All records shown below should be given again, character for character.

Dataset entries:
=== Begin Enclosure ===

(** * tenzro-c0re: chunk manager, k-bucket routing table, DHT wire
    validation and storage manager.

    A shallow embedding of the TypeScript sources

      - [src/storage/chunk.ts]   (class [DefaultChunkManager])
      - [src/dht/protocol.ts]    (class [DHTProtocol])
      - [src/dht/kbucket.ts]     (class [KBucket])
      - [src/storage/manager.ts] (class [StorageManager])

    with the types of [src/storage/types.ts], [src/types/storage.ts] and
    [src/types/index.ts] that they use,

    followed by the theorems that settle the properties stated for them.

    Conventions of the embedding.
      - A JavaScript [number] that the code uses as a count, an offset, an
        index or a millisecond timestamp is a [Z].
      - A [Buffer] is a list of bytes.
      - A JavaScript [string] is a [string]; an optional or possibly
        [undefined] property is an [option].
      - A [throw] is the [Err] branch of [Result].
      - [Date.now()] reads a clock that is threaded through the code; every
        call consumes one reading.
      - An [async] method that is called alone is run to completion: none
        of the modelled methods yields between a test on the shared state
        and the update it guards. The replications that
        [handleReplication] starts together run side by side, each up to
        its next [await] of a provider, in an order that is a parameter
        of [store] (see "Calls that run side by side").
      - [emit] appends to a log of events; listeners are not modelled (a
        listener that throws is outside the model). *)

From Stdlib Require Import ZArith Lia Ascii String Strings.Byte.
From stdpp Require Import base tactics option list sorting gmap strings pretty.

=== End Enclosure ===

* Exercise result
(** * tenzro-c0re: chunk manager, k-bucket routing table, DHT wire
    validation and storage manager.

    A shallow embedding of the TypeScript sources

      - [src/storage/chunk.ts]   (class [DefaultChunkManager])
      - [src/dht/protocol.ts]    (class [DHTProtocol])
      - [src/dht/kbucket.ts]     (class [KBucket])
      - [src/storage/manager.ts] (class [StorageManager])

    with the types of [src/storage/types.ts], [src/types/storage.ts] and
    [src/types/index.ts] that they use,

    followed by the theorems that settle the properties stated for them.

    Conventions of the embedding.
      - A JavaScript [number] that the code uses as a count, an offset, an
        index or a millisecond timestamp is a [Z].
      - A [Buffer] is a list of bytes.
      - A JavaScript [string] is a [string]; an optional or possibly
        [undefined] property is an [option].
      - A [throw] is the [Err] branch of [Result].
      - [Date.now()] reads a clock that is threaded through the code; every
        call consumes one reading.
      - An [async] method that is called alone is run to completion: none
        of the modelled methods yields between a test on the shared state
        and the update it guards. The replications that
        [handleReplication] starts together run side by side, each up to
        its next [await] of a provider, in an order that is a parameter
        of [store] (see "Calls that run side by side").
      - [emit] appends to a log of events; listeners are not modelled (a
        listener that throws is outside the model). *)

From Stdlib Require Import ZArith Lia Ascii String Strings.Byte.
From stdpp Require Import base tactics option list sorting gmap strings pretty.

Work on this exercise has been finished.